Analysts at Solar AURA (owned by RTK-Solar) found that the fraudsters used domains that were as similar as possible to the official domain names of investigative bodies. The attackers sent out letters demanding that they familiarize themselves with the materials of the criminal case, using real data of citizens obtained as a result of leaks.

Previously, cybercriminals attacked and infected mobile devices of employees of large corporations with spyware.

Read also

The Main Radio Frequency france whatsapp resource Center (GRChTs) purchased 54 mobile devices from foreign vendors for 2.3 million rubles to test them for hidden threats. The agency will conduct a study of protocols for protecting the Russian Internet from cyberattacks and identify gaps in the operation of technical means for blocking prohibited information on the territory of the Russian Federation.

In the mailing, the scammers addressed the victims by their first name and patronymic, and in some cases indicated their passport details and registration addresses. The criminal case numbers in the text are real and were obtained from open sources. All this creates the illusion of interaction with a government agency and increases the chances that the recipient of the letter will launch a malicious program.

Analysts found that the attackers took advantage of one of the leaks in 2022: then the total number of published records reached 30 million, including more than 6 million unique emails, of which 78 thousand belong to corporate domains.

Experts say that the phishing mailing scheme is widespread, but has undergone some changes.
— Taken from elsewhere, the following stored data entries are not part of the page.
(** C38: when every read finds the sequence number [i64::MAX] in the shard, which
    anyone may write, [seq + 1] overflows.  In a build that checks for overflow
    the publication then puts nothing and never succeeds, and it panics whenever its
    advertisement could be signed and its bucket fits; in a build that
    does not, it puts what it read with its own advertisement all the same, and
    every item it puts has the sequence number [i64::MIN]. *)
Theorem publish_seq_overflow published envs sk alpn shard tags local_ad r puts :
  let minute := (published / 60)%Z in
  (∀ k, (read_shard_state (envs k) alpn minute shard published).2 = Some i64_max) →
  sign_ad sk alpn minute shard tags published
    (u64_saturating_add published DHT_AD_TTL_SECS) = Ok local_ad →
  publish_shard (Some published) envs sk alpn shard tags = (r, puts) →
  let fits := (first_bucket envs alpn minute shard published local_ad).1 = Ok true in
  if overflow_checks
  then puts = [] ∧ (r = None ↔ fits) ∧ (fits ∨ ∃ e, r = Some (Err e))
  else r ≠ None ∧ (puts ≠ [] ↔ fits) ∧ ∀ item, item ∈ puts → item_seq item = i64_min.
Proof.
  intros minute Hmax Hs E fits.
  assert (Hseq : ∀ item, item ∈ puts → item_seq item = i64_min ∧ overflow_checks = false).
  { intros item Hi. destruct (publish_shard_good _ _ _ _ _ _ _ _ E) as [_ Hall].
    destruct (Hall item Hi) as (k & bucket & ad & _ & [(seq & Hseq & ->) _ _ _ _ _ _]).
    rewrite item_new_seq. unfold next_seq in Hseq. fold minute in Hseq. rewrite Hmax in Hseq.
    rewrite (proj2 (Z.leb_gt _ _)) in Hseq by lia.
    destruct overflow_checks; [done|]. by injection Hseq as <-. }
  unfold DhtPublish.publish_shard in E. fold minute in E. rewrite Hs in E.
  pose proof (publish_loop_at_max _ _ _ _ _ _ _ _ _ (Hmax 0) E) as Hfirst. fold fits in Hfirst.
  pose proof (publish_loop_unchecked envs alpn minute shard published local_ad 0 DHT_PUBLISH_RETRIES)
    as Hun. rewrite E in Hun.
  destruct overflow_checks.
  - destruct Hfirst as [(Hf & -> & ->)|(Hf & -> & e & ->)]; naive_solver.
  - split; [by apply Hun|]. split; [naive_solver|]. intros item Hi. by apply Hseq.
Qed.
(** A round tries every replica shard of every service that was added, in the
    order of the calls, whatever fails on the way; before the epoch all of it
    fails. *)
Lemma publisher_round_targets world sk config alpns :
  let p := foldl (λ p alpn, add_service alpn p) (publisher_new sk config) alpns in
  let round := publisher_round (PcError := PcError) overflow_checks world p in
  round.*1 = publish_targets alpns sk ∧
  ((∀ alpn shard, ((world alpn shard).1 < 0)%Z) →
   ∀ x, x ∈ round → x.2 = Some (Err ClockBeforeEpoch)).
Proof.
  intros p round. assert (p = MkDhtPublisher sk alpns config) as Ep.
  { subst p. clear round. induction alpns as [|a alpns IH] using rev_ind; [done|].
    rewrite foldl_snoc, IH. done. }
  subst round. rewrite Ep. unfold publisher_round, publish_all. simpl. split.
  - rewrite <-list_fmap_compose. etrans; [|apply list_fmap_id].
    apply list_fmap_ext. by intros _ [alpn shard] _.
  - intros Hclock x ([alpn shard] & -> & _)%list_elem_of_fmap. simpl.
    specialize (Hclock alpn shard). destruct (world alpn shard) as [nanos envs]. simpl in *.
    unfold unix_timestamp_secs. by rewrite (proj2 (Z.leb_gt _ _)) by lia.
Qed.
End PublishFacts.

(** ** Concrete inputs *)

Module PublishDemo.
Import Demo RecordDemo.

(** An empty DHT that accepts every put, and one whose shard holds an item
    with the largest sequence number. *)
Definition empty_dht : DhtEnv := {| get_mutable _ _ := Some []; put_mutable _ _ := PutOk |}.
Definition poisoned_dht : DhtEnv := {|
  get_mutable _ _ := Some [item_new ([] : bytes) [] i64_max None];
  put_mutable _ _ := PutOk;
|}.

Abbreviation publish_demo oc env :=
  (publish_shard (PcError := unit) oc (Some 1000%Z) (λ _, env) (demo_sk x07) svc 2 []).

Definition demo_item : MutableItem :=
  default (item_new ([] : bytes) [] 0%Z None) (head (publish_demo true empty_dht).2).

Example publish_demo_ok :
  publish_demo true empty_dht = (Some (Ok tt), [demo_item]) ∧ item_seq demo_item = 1%Z.
Proof. vm_compute. auto. Qed.

(** Under contention the publisher gives up after four puts. *)
Example publish_demo_contended :
  let env := {| get_mutable _ _ := Some []; put_mutable _ _ := PutConcurrency |} in
  (publish_demo true env).1 = Some (Err ShardContended) ∧ length (publish_demo true env).2 = 4.
Proof. vm_compute. auto. Qed.

Lemma demo_item_put : demo_item ∈ (publish_demo true empty_dht).2.
Proof. apply list_elem_of_lookup_2 with 0. vm_compute. reflexivity. Defined.

(** The advertisement of node [n] for the minute of the demonstration. *)
Definition minute_ad (n : byte) (at_ : Z) : SignedServiceAd :=
  match sign_ad (PcError := unit) (demo_sk n) svc 16 2 [] at_ (at_ + 120) with
  | Ok a => a
  | Err _ => older
  end.

(** Two nodes that both find the shard empty put the sequence number 1, expecting
    nothing, and each item holds its own advertisement only: if the DHT accepts
    both, one of them replaces the other. *)
Example first_writers_race :
  let other := publish_shard (PcError := unit) true (Some 1000%Z) (λ _, empty_dht) (demo_sk x05) svc 2 [] in
  (publish_demo true empty_dht).1 = Some (Ok tt) ∧ other.1 = Some (Ok tt) ∧
  (item_seq <$> (publish_demo true empty_dht).2) = [1]%Z ∧ (item_seq <$> other.2) = [1]%Z ∧
  (λ item, node_id <$> from_option sb_ads [] (pc_from_bytes (item_value item)))
    <$> (publish_demo true empty_dht).2 = [[[x07]]] ∧
  (λ item, node_id <$> from_option sb_ads [] (pc_from_bytes (item_value item))) <$> other.2
    = [[[x05]]].
Proof. vm_compute. auto 10. Qed.

(** A shard that holds another node's advertisement and is contended once. *)
Definition shared_dht (k : nat) : DhtEnv := {|
  get_mutable _ _ := Some
    [item_new ([] : bytes)
       (default [] (ok (to_allocvec (new_bucket [minute_ad x05 990%Z])))) 7%Z None];
  put_mutable _ _ := if k =? 0 then PutConcurrency else PutOk;
|}.
Definition shared_run : option (Result (PublishError unit) unit) * list MutableItem :=
  publish_shard true (Some 1000%Z) shared_dht (demo_sk x07) svc 2 [].

Example shared_result :
  shared_run.1 = Some (Ok tt) ∧ (item_seq <$> shared_run.2) = [8; 8]%Z ∧
  (λ item, node_id <$> from_option sb_ads [] (pc_from_bytes (item_value item))) <$> shared_run.2
    = [[[x07]; [x05]]; [[x07]; [x05]]].
Proof. vm_compute. auto. Qed.

Lemma publication_updates_shard_witness :
  let answer k item := put_answer (shared_dht k) svc 16 2 item in
  shared_run.1 = Some (Ok tt) ∧ length shared_run.2 = 2 ∧
  (∃ k item, shared_run.2 !! k = Some item ∧ answer k item = PutOk) ∧
  ∃ item bucket a', shared_run.2 !! 1 = Some item ∧
    pc_from_bytes (item_value item) = Some bucket ∧
    a' ∈ sb_ads bucket ∧ node_id a' = [x05].
Proof.
  intros answer.
  destruct (publication_updates_shard (PcError := unit) true 1000 shared_dht (demo_sk x07) svc 2 []
    (minute_ad x07 1000) shared_run.1 shared_run.2) as (_ & _ & Hok & _ & Hput).
  { vm_compute. reflexivity. }
  { apply surjective_pairing. }
  split; [vm_compute; reflexivity|]. split; [vm_compute; reflexivity|].
  split; [apply Hok; vm_compute; reflexivity|].
  destruct (Hput 1 (default demo_item (shared_run.2 !! 1))) as (_ & bucket & Hb & _ & _ & _ & Hkeep).
  { vm_compute. reflexivity. }
  destruct (Hkeep (minute_ad x05 990)) as [(a' & Ha' & Hn & _)|(_ & x & Hx & Hno & _)].
  - right. apply list_elem_of_lookup_2 with 0. vm_compute. reflexivity.
  - eexists _, bucket, a'. split; [vm_compute; reflexivity|]. split; [exact Hb|]. split; [done|].
    rewrite Hn. vm_compute. reflexivity.
  - exfalso. apply list_elem_of_singleton in Hx. subst x. apply Hno.
    vm_compute in Hb. injection Hb as <-. apply list_elem_of_lookup_2 with 1. vm_compute. reflexivity.
Defined.

Lemma publish_seq_overflow_witness :
  ((publish_demo true poisoned_dht).2 = [] ∧ (publish_demo true poisoned_dht).1 = None) ∧
  ((publish_demo false poisoned_dht).2 ≠ [] ∧
   ∀ item, item ∈ (publish_demo false poisoned_dht).2 → item_seq item = i64_min).
Proof.
  assert (Hmax : ∀ k : nat, (read_shard_state (PcError := unit) poisoned_dht svc (1000 / 60) 2 1000).2
    = Some i64_max) by (intros k; vm_compute; reflexivity).
  assert (Hsign : sign_ad (PcError := unit) (demo_sk x07) svc (1000 / 60) 2 [] 1000
    (u64_saturating_add 1000 DHT_AD_TTL_SECS) = Ok (minute_ad x07 1000)) by (vm_compute; reflexivity).
  assert (Hfit : (first_bucket (PcError := unit) (λ _, poisoned_dht) svc (1000 / 60) 2 1000
    (minute_ad x07 1000)).1 = Ok true) by (vm_compute; reflexivity).
  destruct (publish_seq_overflow (PcError := unit) true 1000 (λ _, poisoned_dht) (demo_sk x07) svc 2 []
    (minute_ad x07 1000) _ _ Hmax Hsign (surjective_pairing _)) as (Hno & Hp & _).
  destruct (publish_seq_overflow (PcError := unit) false 1000 (λ _, poisoned_dht) (demo_sk x07) svc 2 []
    (minute_ad x07 1000) _ _ Hmax Hsign (surjective_pairing _)) as (_ & Hput & Hmin).
  split; [split; [exact Hno|by apply Hp]|]. split; [by apply Hput|exact Hmin].
Defined.
End PublishDemo.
Previously, fraudsters attached malicious ZIP files directly to letters, but due to tightened security measures, such messages should now be automatically filtered as spam. Therefore, instead of the usual attachments, attackers insert a link to a file-sharing service, through which, presumably, the victim downloads malicious content. In this attack, it is disguised as a text recognition program.

However, Andrey Kovtun, head of the Kaspersky Lab email threat protection group, said that a link to download a file instead of an attachment is not new: "The link has been used to distribute malware in email for many years. Therefore, email filters are usually able to block such messages. Recently, we have repeatedly observed attacks on corporate users with attempts to mimic government agencies. In them, the malicious file also had to be downloaded from a link in the email. However, this mailing uses different malware."
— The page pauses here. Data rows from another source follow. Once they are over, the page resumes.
(* ===== verification/UserData.v ===== *)
(** * Service metadata in iroh user-data records

    Models [src/user_data.rs].  The postcard encoding of the list of ALPNs,
    base64url and iroh's length-limited [UserData] are third-party: they are
    parameters with their documented round-trip laws. *)
From S2P Require Import Prelude Iroh Alpn.

(** data_encoding's [BASE64URL_NOPAD]. *)
Class Base64 := {
  b64_encode : bytes → string;
  b64_decode : string → option bytes;
}.
Class Base64Laws `{!Base64} : Prop :=
  b64_roundtrip (bs : bytes) : b64_decode (b64_encode bs) = Some bs.

(** iroh's [UserData]: a string that parses only up to [MAX_LENGTH] bytes. *)
Class UserDataOps := {
  UserData : Type;
  USER_DATA_MAX_LENGTH : nat;
  parse_user_data : string → option UserData;
  user_data_as_ref : UserData → string;
}.
Class UserDataLaws `{!UserDataOps} : Prop := {
  parse_user_data_is_Some (s : string) :
    is_Some (parse_user_data s) ↔ String.length s ≤ USER_DATA_MAX_LENGTH;
  parse_user_data_as_ref (s : string) (u : UserData) :
    parse_user_data s = Some u → user_data_as_ref u = s;
}.

Inductive UserDataAlpnMatch := Match | Mismatch | Missing.

Inductive MetadataError (PcError : Type) :=
  | FailedToSerialize (e : PcError)
  | ExceedsMaxLength (max : nat).
Arguments FailedToSerialize {PcError} e.
Arguments ExceedsMaxLength {PcError} max.

Section UserData.
Context {PcError : Type} `{!Postcard PcError (list bytes), !Base64, !UserDataOps}.

Definition encode_alpns (alpns : list bytes) : Result (MetadataError PcError) UserData :=
  bs ← map_err FailedToSerialize (to_allocvec alpns);
  ok_or (parse_user_data (b64_encode bs)) (ExceedsMaxLength USER_DATA_MAX_LENGTH).

Definition decode_alpns (user_data : UserData) : list bytes :=
  default [] (bs ← b64_decode (user_data_as_ref user_data); pc_from_bytes (PcError := PcError) bs).

Definition user_data_has_alpn (user_data : UserData) (alpn : bytes) : bool :=
  existsb (λ a, bool_decide (a = alpn)) (decode_alpns user_data).

Definition user_data_has_service (user_data : UserData) (service_name : string) : bool :=
  let target := service_to_alpn service_name in
  existsb (λ a, bool_decide (a = target)) (decode_alpns user_data).

Definition user_data_alpns (user_data : UserData) : list bytes := decode_alpns user_data.

Definition classify_user_data_alpn (user_data : option UserData) (alpn : bytes)
  : UserDataAlpnMatch :=
  match user_data with
  | Some u => if user_data_has_alpn u alpn then Match else Mismatch
  | None => Missing
  end.
End UserData.

Section UserDataFacts.
Context {PcError : Type} `{!Postcard PcError (list bytes), !Base64, !UserDataOps}.
Abbreviation encode_alpns := (encode_alpns (PcError := PcError)).
Abbreviation user_data_alpns := (user_data_alpns (PcError := PcError)).
Abbreviation user_data_has_alpn := (user_data_has_alpn (PcError := PcError)).
Abbreviation user_data_has_service := (user_data_has_service (PcError := PcError)).
Abbreviation classify := (classify_user_data_alpn (PcError := PcError)).

Lemma user_data_has_alpn_true u alpn :
  user_data_has_alpn u alpn = true ↔ alpn ∈ user_data_alpns u.
Proof.
  unfold UserData.user_data_has_alpn, UserData.user_data_alpns.
  rewrite existsb_exists. setoid_rewrite <-list_elem_of_In.
  setoid_rewrite bool_decide_eq_true. naive_solver.
Qed.

Lemma encode_decode `{!PostcardLaws PcError (list bytes), !Base64Laws, !UserDataLaws} alpns u :
  encode_alpns alpns = Ok u → user_data_alpns u = alpns.
Proof.
  unfold UserData.encode_alpns, UserData.user_data_alpns, decode_alpns.
  destruct (to_allocvec alpns) as [bs|] eqn:E; [|done]. simpl.
  destruct (parse_user_data _) as [u'|] eqn:Hp; [|done]. intros [= <-].
  rewrite (parse_user_data_as_ref _ _ Hp), b64_roundtrip. simpl.
  by rewrite (postcard_roundtrip _ _ E).
Qed.

(** Published service metadata round-trips: what [encode_alpns] accepts
    decodes to the same list of ALPNs, whatever bytes they contain, and
    discovery then classifies a peer as a match for exactly the services it
    registered, and as missing only when it published nothing. *)
Lemma encode_alpns_roundtrip
  `{!PostcardLaws PcError (list bytes), !Base64Laws, !UserDataLaws} names u :
  encode_alpns (service_to_alpn <$> names) = Ok u →
  user_data_alpns u = service_to_alpn <$> names ∧
  (∀ name, user_data_has_service u name = true ↔ name ∈ names) ∧
  (∀ name, classify (Some u) (service_to_alpn name) = Match ↔ name ∈ names) ∧
  (∀ o alpn, classify o alpn = Missing ↔ o = None).
Proof.
  intros Hd%encode_decode.
  assert (Hhas : ∀ name, user_data_has_alpn u (service_to_alpn name) = true ↔ name ∈ names).
  { intros name. rewrite user_data_has_alpn_true, Hd. apply list_elem_of_fmap_inj, _. }
  split_and!; [done|exact Hhas| |].
  - intros name. rewrite <-Hhas. simpl. by destruct (user_data_has_alpn _ _).
  - intros [v|] alpn; simpl; [|done]. by destruct (user_data_has_alpn _ _).
Qed.

(** Encoding fails only with an explicit error: postcard's, or that the
    encoding is longer than [UserData] allows. *)
Lemma encode_alpns_error `{!UserDataLaws} alpns e :
  encode_alpns alpns = Err e ↔
  (∃ pe, to_allocvec alpns = Err pe ∧ e = FailedToSerialize pe) ∨
  (∃ bs, to_allocvec alpns = Ok bs ∧ e = ExceedsMaxLength USER_DATA_MAX_LENGTH ∧
     USER_DATA_MAX_LENGTH < String.length (b64_encode bs)).
Proof.
  unfold UserData.encode_alpns. destruct (to_allocvec alpns) as [bs|pe]; simpl.
  2: { split; [intros [= <-]; eauto | naive_solver]. }
  pose proof (parse_user_data_is_Some (b64_encode bs)) as Hp.
  destruct (parse_user_data _) as [u|]; simpl.
  - split; [done|]. intros [(? & ? & _)|(bs' & [= <-] & _ & Hl)]; [done|].
    destruct Hp as [Hp _]. specialize (Hp (mk_is_Some _ _ eq_refl)). lia.
  - assert (USER_DATA_MAX_LENGTH < String.length (b64_encode bs)).
    { destruct (decide (String.length (b64_encode bs) ≤ USER_DATA_MAX_LENGTH)) as [Hl|]; [|lia].
      by apply Hp, is_Some_None in Hl. }
    split; [intros [= <-]; eauto 6 | naive_solver].
Qed.

(** Metadata that is not base64url of a postcard list names no service. *)
Lemma malformed_user_data_empty u :
  (∀ bs, b64_decode (user_data_as_ref u) = Some bs →
     pc_from_bytes (PcError := PcError) (T := list bytes) bs = None) →
  user_data_alpns u = [].
Proof.
  unfold UserData.user_data_alpns, decode_alpns. intros Hbad.
  destruct (b64_decode _) as [bs|]; [|done]. simpl. by rewrite Hbad.
Qed.
End UserDataFacts.

(** ** Concrete inputs *)

Module UserDataDemo.
Import Demo.

(** Base64 is replaced by the identity on bytes; the limit is 245 bytes. *)
#[export] Instance b64 : Base64 := {|
  b64_encode := String.string_of_list_byte;
  b64_decode s := Some (string_bytes s);
|}.
#[export] Instance b64_laws : Base64Laws.
Proof. intros bs. unfold b64_decode, b64_encode. simpl. f_equal. apply String.list_byte_of_string_of_list_byte. Qed.

#[export] Instance user_data : UserDataOps := {|
  UserData := string;
  USER_DATA_MAX_LENGTH := 245;
  parse_user_data s := if String.length s <=? 245 then Some s else None;
  user_data_as_ref := id;
|}.
#[export] Instance user_data_laws : UserDataLaws.
Proof.
  split; simpl; intros s.
  - destruct (_ <=? 245) eqn:E; breflect; (split; intros Hs; [lia || by destruct Hs | done || lia]).
  - intros u. destruct (_ <=? 245); [|done]. by intros [= <-].
Qed.

Definition demo_names : list string := ["svc,comma"; "svc.dot"]%string.
Definition demo_user_data : UserData :=
  match encode_alpns (PcError := unit) (service_to_alpn <$> demo_names) with
  | Ok u => u
  | Err _ => EmptyString
  end.

Example demo_user_data_decodes :
  user_data_alpns (PcError := unit) demo_user_data = service_to_alpn <$> demo_names.
Proof. vm_compute. reflexivity. Qed.
End UserDataDemo.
Diana Selekhina, an expert at the Solar AURA external digital threat monitoring center, suggested what motives the attackers might have had: "In this case, using malware for remote access allows attackers to act on behalf of the victim, on their behalf. That is, all transactions will look legitimate. For example, if fraudsters log into a bank client's personal account from the victim's computer, this will not arouse suspicion in the anti-fraud system. Moreover, such an operation will then be very difficult to challenge, since from the bank's point of view, this will be a regular operation by the client, and proving that malware was used is extremely difficult, especially since after the theft, attackers usually delete the malware from the victim's computer, thereby covering their tracks."